Tarifas dos EUA impactam varejo brasileiro mais que inflação, diz estudo
Estudo do IBEVAR e FIA aponta que tarifas americanas afetarão vendas no varejo brasileiro até seis vezes mais do que o índice de preços ao consumidor.
Pontos principais
- O varejo brasileiro é o setor mais vulnerável às tarifas impostas pelo governo Trump, segundo análise do IBEVAR e da FIA Business School.
- O impacto nas vendas do varejo pode ser até seis vezes superior aos efeitos observados na inflação nacional.
- No cenário de 'Espiral da Reciprocidade', o câmbio pode oscilar entre R$ 5,50 e R$ 5,90, forçando o Copom a interromper cortes de juros.

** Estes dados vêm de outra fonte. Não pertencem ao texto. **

Lemma ex_life_verifier_clock input a :
  on_clock (ps_now a) →
  ps_now a ≤ ps_now (ex_life_verifier input a).2 ≤ ps_now a + Second ∧ on_clock (ps_now (ex_life_verifier input a).2).
Proof.
  intros [Hpos Hs]. simpl. unfold ex_spends. destruct (Z.ltb_spec (ps_now a) (Unix 100000000000)) as [Hlt|].
  - assert (Unix 100000000000 < 1000000000000000000000) as Hu by (vm_compute; reflexivity).
    unfold on_clock, time_sane, Second in *. split_and!; try lia; [apply Z.div_pos; lia|].
    apply Z.div_le_upper_bound; lia.
  - rewrite Z.add_0_r. unfold Second. split_and!; try done; lia.
Qed.

Lemma replayed_message_handled_once_witness : length ex_life_end.2.2 = 1%nat ∧ NoDup ex_life_end.2.2.
Proof.
  split; [vm_compute; reflexivity|].
  assert (FreshVerifier ex_life_verifier (5 * Minute)) as Hf
    by (by apply standard_fresh; [vm_compute|]).
  apply (replayed_message_handled_once ps_now ex_ctx_err ex_life_verifier (example_handler ex_unmarshal)
    ex_life_receiver (5 * Minute) Second ltac:(by constructor) ltac:(vm_compute; discriminate)
    ex_life_verifier_clock (example_handler_clock ex_unmarshal) ltac:(by vm_compute)
    ltac:(vm_compute; split; discriminate) 2 {| ps_now := Unix 1699999700; ps_log := [] |} ex_life_end).
  - by vm_compute.
  - exact (rtc_trans _ _ _ ex_life_first ex_life_second).
Defined.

- O cenário de 'Trégua Precificada' projeta um câmbio entre R$ 5,00 e R$ 5,35, com isenções setoriais reduzindo o impacto do choque tarifário.
Um estudo realizado pelo IBEVAR e pela FIA Business School, utilizando um modelo estatístico VAR com dados de 2015 a 2026, indica que as tarifas impostas pelos Estados Unidos sob a gestão de Donald Trump terão efeitos assimétricos na economia brasileira. A pesquisa aponta que o varejo nacional será o setor mais prejudicado, com uma retração nas vendas significativamente maior do que a pressão inflacionária gerada pela desvalorização cambial. O comportamento de compra das famílias brasileiras mostra-se altamente sensível a pequenas variações de preços decorrentes do câmbio.
A projeção econômica varia conforme o cenário geopolítico. Enquanto a 'Trégua Precificada' sugere um impacto moderado com o dólar entre R$ 5,00 e R$ 5,35, a 'Espiral da Reciprocidade' prevê uma cotação entre R$ 5,50 e R$ 5,90. Este último cenário impõe riscos severos ao consumo e pode levar o Copom a interromper o ciclo de cortes na taxa básica de juros para conter a volatilidade.